Concussions 101

What is a Concussion?

A concussion is the result of a blow (traumatic biomechanical force)  to head or neck, which causes to the brain to be rocked back and forth inside of the skull. There is transient impairment in brain function, but no damage to brain anatomy.  This leads to an altered state of consciousness of mental awareness (disturbance in normal neurometabolism), which can either be temporary or prolonged.

Fact:  Concussion is one of the most serious and prevalent medical problems at the high school level.
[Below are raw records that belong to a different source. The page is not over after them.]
(** C2: what clients saved survives a crash, where saving works.  Saving works ([can_save]) when
    it is enabled, checksums and backups are off (both are on by default; with checksums no save
    succeeds, see [rdb_save_fails_with_crc]), the snapshot is another file than [kvs.conf] and
    can be written, and [kvs.conf] holds the configuration; a SAVE is then allowed ([saveable])
    when every saved key has 1 to 1024 characters, every value less than 65536, and all pairs
    together less than 2^32 bytes.  Clients are served within the conditions of
    [ntyco_refines_server], and nothing but their SAVE commands writes the snapshot: the thread
    of [check_auto_save], which [main] also starts, is not part of this model, and it truncates
    the file while it runs.  If then the last SAVE found the maps [ms], the server may be killed
    between any two events and whatever was done since; a process that [main] starts on the same
    files serves its clients, within the same conditions, as a database that has the maps of the
    array and of the hash table of that SAVE, of the tree at most one pair (one, if it had any),
    and no sorted set; and in it saving works again. *)
Theorem saved_data_survives_crash localtime p s hs s1 ms :
  runs_as p s -> serves_all s hs s1 -> d_disk (a_db s1) = Saves (Some ms) ->
  exists p1, schedule localtime hs (p, []) = Ret (tt, (p1, [])) /\ sent p1 = a_sent s1 /\
    exists d, restarted ms d /\
      forall wp a0 po rest fresh_a rnd pooled fd hs2 s2,
        w_fs wp = w_fs (kv p1) -> (Z.of_nat (length fresh_a) = Array.KVS_ARRAY_SIZE)%Z -> (0 <= fd)%Z ->
        serves_all (served0 d) hs2 s2 ->
        exists p2, main localtime (a0 :: po :: rest) fresh_a (replicate 1024 (Some [])) rnd pooled fd hs2
            (process0 wp, []) = Ret (None, (p2, [])) /\ runs_as p2 s2 /\ sent p2 = a_sent s2.
Proof.
  intros Hi Hs Hd. destruct (schedule_runs localtime p s hs s1 Hi Hs) as (p1 & E & H1).
  pose proof (ra_db _ _ H1) as Hrep. pose proof (db_disk _ _ Hrep) as Hdisk. rewrite Hd in Hdisk.
  destruct Hdisk as (_ & _ & h & rs & Hst & Hrec).
  exists p1. split; [done|]. split; [apply (ra_sent _ _ H1)|].
  set (ms' := foldl add_rec fresh_maps rs) in *. set (d := mk_db (m_array ms') (m_tree ms') (m_hash ms') [] (Saves (Some ms))). exists d.
  split; [split; [unfold db_maps, d; by destruct ms'|done]|]. intros wp a0 po rest fresh_a rnd pooled fd hs2 s2 Hwp Hl Hfd Hs2.
  rewrite <- Hwp in Hst.
  destruct (main_runs localtime wp (w_conf (kv p1)) h rs d a0 po rest fresh_a rnd pooled fd hs2 s2 Hst) with (4 := Hs2)
    as (p2 & E2 & H2); [|done|done|].
  - intros w' Hh Hz Hfs Hcf. rewrite Hwp in Hst, Hfs. by apply (restarted_rep (kv p1) (a_db s1) ms h).
  - exists p2. split; [done|]. split; [done|apply (ra_sent _ _ H2)].
Qed.

(** Two connections are accepted before the coroutine [n] of the first runs. *)
Definition late_start (n : nat) (fd1 fd2 : Z) : list happening :=
  [Accepted fd1; Accepted fd2; Started n; Started (S n)].

(** C38: every coroutine gets the address of one variable: when the listening coroutine
    accepts two connections before the first coroutine runs, both coroutines serve the second
    connection and nobody serves the first. *)
Theorem late_coroutine_loses_connection localtime p fd1 fd2 :
  created p = [] ->
  exists p', schedule localtime (late_start (next_co p) fd1 fd2) (p, []) = Ret (tt, (p', [])) /\
    fst <$> readers p' !! next_co p = Some fd2 /\ fst <$> readers p' !! S (next_co p) = Some fd2 /\
    forall co c, readers p' !! co = Some (fd1, c) -> fd1 = fd2 \/ readers p !! co = Some (fd1, c).
Proof.
  intros Hcr. set (n := next_co p). unfold late_start. cbn [schedule].
  rewrite (bind_ret _ _ _ _ _ (resume_accepted localtime p fd1)).
  rewrite (bind_ret _ _ _ _ _ (resume_accepted localtime _ fd2)).
  assert (Hc : created (accepted fd2 (accepted fd1 p)) = [n; S n]) by (cbn; by rewrite Hcr).
  set (p2 := accepted fd2 (accepted fd1 p)) in *.
  assert (Hc' : created (started n fd2 p2) = [S n]).
  { cbn [started created]. rewrite Hc. rewrite filter_cons_False, filter_cons_True, filter_nil; [done|lia|by intros E]. }
  erewrite bind_ret; [|apply (resume_started localtime p2 n fd2); [done|rewrite Hc; apply elem_of_cons; by left]].
  erewrite bind_ret; [|apply (resume_started localtime _ (S n) fd2); [done|rewrite Hc'; apply elem_of_cons; by left]].
  eexists. split; [reflexivity|]. cbn [started readers p2 accepted]. split; [|split].
  - rewrite lookup_insert_ne by lia. by rewrite lookup_insert_eq.
  - by rewrite lookup_insert_eq.
  - intros co c Hco. destruct (decide (co = S n)) as [->|H1].
    + rewrite lookup_insert_eq in Hco. injection Hco as <- _. by left.
    + rewrite lookup_insert_ne in Hco by done. destruct (decide (co = n)) as [->|H2].
      * rewrite lookup_insert_eq in Hco. injection Hco as <- _. by left.
      * rewrite lookup_insert_ne in Hco by done. by right.
Qed.

(** ** Witnesses *)

Definition set_teacher : command := Kv SArray (RSet (bs "Teacher") (bs "King")).
Definition get_teacher : command := Kv SArray (RGet (bs "Teacher")).
Definition mod_teacher : command := Kv SArray (RMod (bs "Teacher") (bs "Darren")).
Definition del_teacher : command := Kv SArray (RDel (bs "Teacher")).
Definition add_alice : command := ZAdd (bs "alice") (bs "red") (bs "1.5").
Definition one_to_two : command := ZRange (bs "z") (bs "1 2").

Definition teacher : list byte := command_packet set_teacher 1 0.

(** Two clients; the request of the first comes in two pieces around one of the second, and
    a member that the second adds is read by the first. *)
Definition two_clients : list happening :=
  [Accepted 7; Started 0; Accepted 8; Received 0 (take 30 teacher); Started 1;
   Received 1 (command_packet get_teacher 5 0); Received 0 (drop 30 teacher);
   Received 1 (command_packet add_alice 6 0); Received 0 (command_packet one_to_two 2 0); Received 0 [];
   Received 1 (command_packet mod_teacher 7 0); Received 1 (command_packet del_teacher 8 0)].

(** What [send] gets: the answers to requests with the flags 0. *)
Definition sent_answer (fd cmd seq : Z) (text : cstr) : Z * list byte :=
  (fd, send_message (request_header cmd seq 0 []) (build_tcp_response cmd seq text)).

Definition two_clients_sent : list (Z * list byte) :=
  [sent_answer 8 CMD_GET 5 (bs "NO EXIST"); sent_answer 7 CMD_SET 1 (bs "OK"); sent_answer 8 CMD_ZADD 6 (bs "OK");
   sent_answer 7 CMD_ZRANGE 2 (bs "alice red 1.50" ++ [x0a]); sent_answer 8 CMD_MOD 7 (bs "OK");
   sent_answer 8 CMD_DEL 8 (bs "OK")].

Lemma teacher_plain : plain (bs "Teacher") /\ bs "Teacher" <> [].
Proof. split; [split; vm_compute; set_solver|discriminate]. Qed.

Lemma set_teacher_ok : command_ok (db0 NoSaves) set_teacher.
Proof.
  split; [cbn; lia|]. split; [cbn; lia|]. split; [by vm_compute|]. split; [apply teacher_plain|vm_compute; set_solver].
Qed.

Lemma get_teacher_ok : command_ok (db0 NoSaves) get_teacher.
Proof. split; [cbn; lia|]. split; [cbn; lia|]. split; [by vm_compute|apply teacher_plain]. Qed.

Lemma mod_teacher_ok d : command_ok d mod_teacher.
Proof. split; [cbn; lia|]. split; [cbn; lia|]. split; [apply teacher_plain|vm_compute; set_solver]. Qed.

Lemma del_teacher_ok d : d_array d = {[bs "Teacher" := bs "Darren"]} -> command_ok d del_teacher.
Proof.
  intros Hd. split; [cbn; lia|]. split; [cbn; lia|]. split; [|apply teacher_plain].
  intros _. right. cbn [map_of]. rewrite Hd. apply map_size_singleton.
Qed.

Lemma add_alice_ok d : command_ok d add_alice.
Proof.
  split; [cbn; lia|]. split; [split; vm_compute; set_solver|]. split; [split; vm_compute; set_solver|].
  split; [vm_compute; set_solver|by vm_compute].
Qed.

Lemma one_to_two_ok d : command_ok d one_to_two.
Proof.
  split; [cbn; lia|]. split; [split; vm_compute; set_solver|]. split; [vm_compute; set_solver|].
  intros mn mx E. vm_compute in E. injection E as <- <-. by split; vm_compute.
Qed.

Ltac find_conn := cbn [a_conns];
  repeat first [rewrite lookup_insert_ne by done | rewrite lookup_delete_ne by done]; apply lookup_insert_eq.

Ltac next_step := cbn [a_db a_new a_next a_conns a_sent a_closed served0];
  eapply serves_cons; [first [by apply serve_accept|by eapply serve_start|eapply serve_end; find_conn]|].

Ltac next_request c seq fd co p ok := cbn [a_db a_new a_next a_conns a_sent a_closed served0];
  eapply serves_cons; [eapply (serve_request _ co fd p _ c seq 0);
    [find_conn|discriminate|reflexivity|by split|by split|apply ok]|].

Lemma two_clients_serves :
  exists s', serves_all (served0 (db0 NoSaves)) two_clients s' /\ a_sent s' = two_clients_sent /\ a_closed s' = [7%Z].
Proof.
  eexists. split.
  - do 3 next_step.
    eapply serves_cons.
    { eapply (serve_piece _ 0 7 [] (take 30 teacher) (drop 30 teacher) set_teacher 1 0);
        [find_conn|discriminate|discriminate|reflexivity|by split|by split|cbn; lia|by split]. }
    next_step.
    next_request get_teacher 5%Z 8%Z 1 (@nil byte) get_teacher_ok.
    next_request set_teacher 1%Z 7%Z 0 (take 30 teacher) set_teacher_ok.
    next_request add_alice 6%Z 8%Z 1 (@nil byte) add_alice_ok.
    next_request one_to_two 2%Z 7%Z 0 (@nil byte) one_to_two_ok.
    next_step.
    next_request mod_teacher 7%Z 8%Z 1 (@nil byte) mod_teacher_ok.
    next_request del_teacher 8%Z 8%Z 1 (@nil byte) del_teacher_ok.
    { reflexivity. }
    apply serves_nil.
  - cbn [a_sent a_closed]. unfold two_clients_sent. split; vm_compute; reflexivity.
Qed.

Example ntyco_refines_server_witness :
  exists p', schedule some_tm two_clients (process0 (db_world [1; 70000]%Z), []) = Ret (tt, (p', [])) /\
    sent p' = two_clients_sent /\ closed p' = [7%Z].
Proof.
  destruct two_clients_serves as (s' & Hs & Hsent & Hcl).
  destruct (ntyco_refines_server some_tm (process0 (db_world [1; 70000]%Z)) (served0 (db0 NoSaves)) two_clients s'
    (process0_runs _ (db0 NoSaves) (db_world_rep _) 0) Hs) as (p' & E & _ & H1 & H2).
  exists p'. split; [exact E|]. rewrite H1, H2. by split.
Defined.

Example late_coroutine_loses_connection_witness :
  exists p', schedule some_tm (late_start 0 7 8) (process0 empty_world, [])
      = Ret (tt, (p', [])) /\ fst <$> readers p' !! 0 = Some 8%Z /\ fst <$> readers p' !! 1 = Some 8%Z.
Proof.
  destruct (late_coroutine_loses_connection some_tm (process0 empty_world) 7 8 eq_refl) as (p' & E & H1 & H2 & _).
  by exists p'.
Defined.

(** The world with one pair, with its configuration on disk. *)
Definition one_pair_conf : world :=
  set_fs (set_files {[RDB_CONFIG_FILE := concat (config_prints (w_conf (one_pair 0)))]} (w_fs (one_pair 0))) (one_pair 0).

Lemma one_pair_savable : exists nl, savable one_pair_conf [Some (bs "k", bs "v")] Leaf (replicate 1024 []) nl.
Proof.
  pose proof (one_pair_holds 0) as (_ & (nl & Hst) & Hh & _). exists nl. split.
  - apply one_pair_rep.
  - exact Hst.
  - split; [exact Hh|apply Hash.empty_slots_ok].
  - split; [done|]. split; [|done]. right. split; [by apply lookup_singleton_ne|apply not_elem_of_empty].
  - destruct default_conf_ok as [H1 H2 H3 _ H5 H6 H7]. by split.
  - done.
  - done.
  - apply (lookup_singleton_eq (M := gmap cstr)).
  - cbn. lia.
  - apply one_pair_recs.
  - vm_compute. reflexivity.
Qed.

Definition get_k : command := Kv SArray (RGet (bs "k")).
Definition one_pair_db : db := saved_db [Some (bs "k", bs "v")] Leaf (replicate 1024 []).
Definition ask_k : list happening := [Accepted 7; Started 0; Received 0 (command_packet get_k 1 0)].

Lemma get_k_ok : command_ok one_pair_db get_k.
Proof.
  split; [cbn; lia|]. split; [cbn; lia|]. split; [by vm_compute|]. split; [split; vm_compute; set_solver|discriminate].
Qed.

Lemma one_pair_short : short_db one_pair_db.
Proof.
  intros st. change (map_of st one_pair_db) with (match st with SArray => {[bs "k" := bs "v"]} | _ => ∅ end : gmap cstr cstr).
  destruct st; [|apply map_Forall_empty..]. apply map_Forall_singleton. apply Nat.ltb_lt. reflexivity.
Qed.

Lemma ask_k_serves : exists s', serves_all (served0 one_pair_db) ask_k s' /\
  a_sent s' = [sent_answer 7 CMD_GET 1 (bs "v")].
Proof.
  eexists. split.
  - do 2 next_step. next_request get_k 1%Z 7%Z 0 (@nil byte) get_k_ok. apply serves_nil.
  - vm_compute. reflexivity.
Qed.

Example restart_serves_snapshot_witness :
  exists w1, kvs_rdb_save some_tm (bs "kvs.rdb") (one_pair_conf, []) = Ret (0%Z, (w1, [])) /\
    exists p', main some_tm [bs "kvstore"; bs "8080"] (replicate 1024 None) (replicate 1024 (Some [])) [] true 3
        ask_k (process0 (set_fs (w_fs w1) world0), []) = Ret (None, (p', [])) /\
      sent p' = [sent_answer 7 CMD_GET 1 (bs "v")].
Proof.
  destruct one_pair_savable as (nl & Hsv). destruct ask_k_serves as (s' & Hs & Hsent).
  destruct (restart_serves_snapshot some_tm one_pair_conf [Some (bs "k", bs "v")] Leaf (replicate 1024 []) nl
    (bs "kvstore") (bs "8080") [] (replicate 1024 None) [] true 3 ask_k s' Hsv one_pair_short eq_refl ltac:(lia) Hs)
    as (w1 & E & H).
  exists w1. split; [exact E|]. destruct (H (set_fs (w_fs w1) world0) eq_refl) as (p' & E' & Hp & _).
  exists p'. split; [exact E'|]. by rewrite Hp, Hsent.
Defined.

(** A server that can save: the configuration without checksums and backups is on disk. *)
Definition plain_conf : rdb_config_t := mk_conf 300 (bs "kvs.rdb") 1 0 0 0 (bs "./backup").
Definition saving_world : world :=
  set_conf plain_conf (set_fs (set_files {[RDB_CONFIG_FILE := concat (config_prints plain_conf)]} fs0) (db_world [])).

Lemma saving_world_rep : db_rep saving_world (db0 (Saves None)).
Proof.
  destruct (db_world_rep []) as [H1 H2 H3 _].
  split; [intros st; specialize (H1 st); by destruct st|intros st; specialize (H2 st); by destruct st|exact H3|].
  split; [|done]. split; try done.
  destruct default_conf_ok as [C1 C2 C3 _ _ C6 C7]. by split.
Qed.

Definition set_pair (k v : string) : command := Kv SArray (RSet (bs k) (bs v)).
Definition one_saved : maps := mk_maps {[bs "k" := bs "v"]} ∅ ∅.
The Many Faces of Concussion

Symptoms of concussion can be highly variable and present themselves at different times over the recovery process depending on many factors.  Individual assessment and recognition of any of the following symptoms is important to be aware of with mild head injuries.

Physical Symptoms
Headache
Nausea
Vomiting
Balance Problems
Dizziness
Visual Problems
Fatigue
Sensitive to Light and Noise
Numbness/Tingling

Thought Processes
Mentally Foggy
Feeling Slowed Down
Difficulty Concentrating
Difficulty Remembering

Sleep Patterns
Drowsiness
Sleeping Less than Normal
Sleeping More than Normal
Trouble Falling Asleep

Emotional Status
Irritable
Sadness
Nervousness
Feeling More Emotional

Often times these symptoms will be exacerbated during physical or cognitive activity.

If you are feeling any of these symptoms following a traumatic blow to the head or body, then you likely have sustained a mild head injury/concussion. Seek medical care if these worsen or do not improve with rest over time.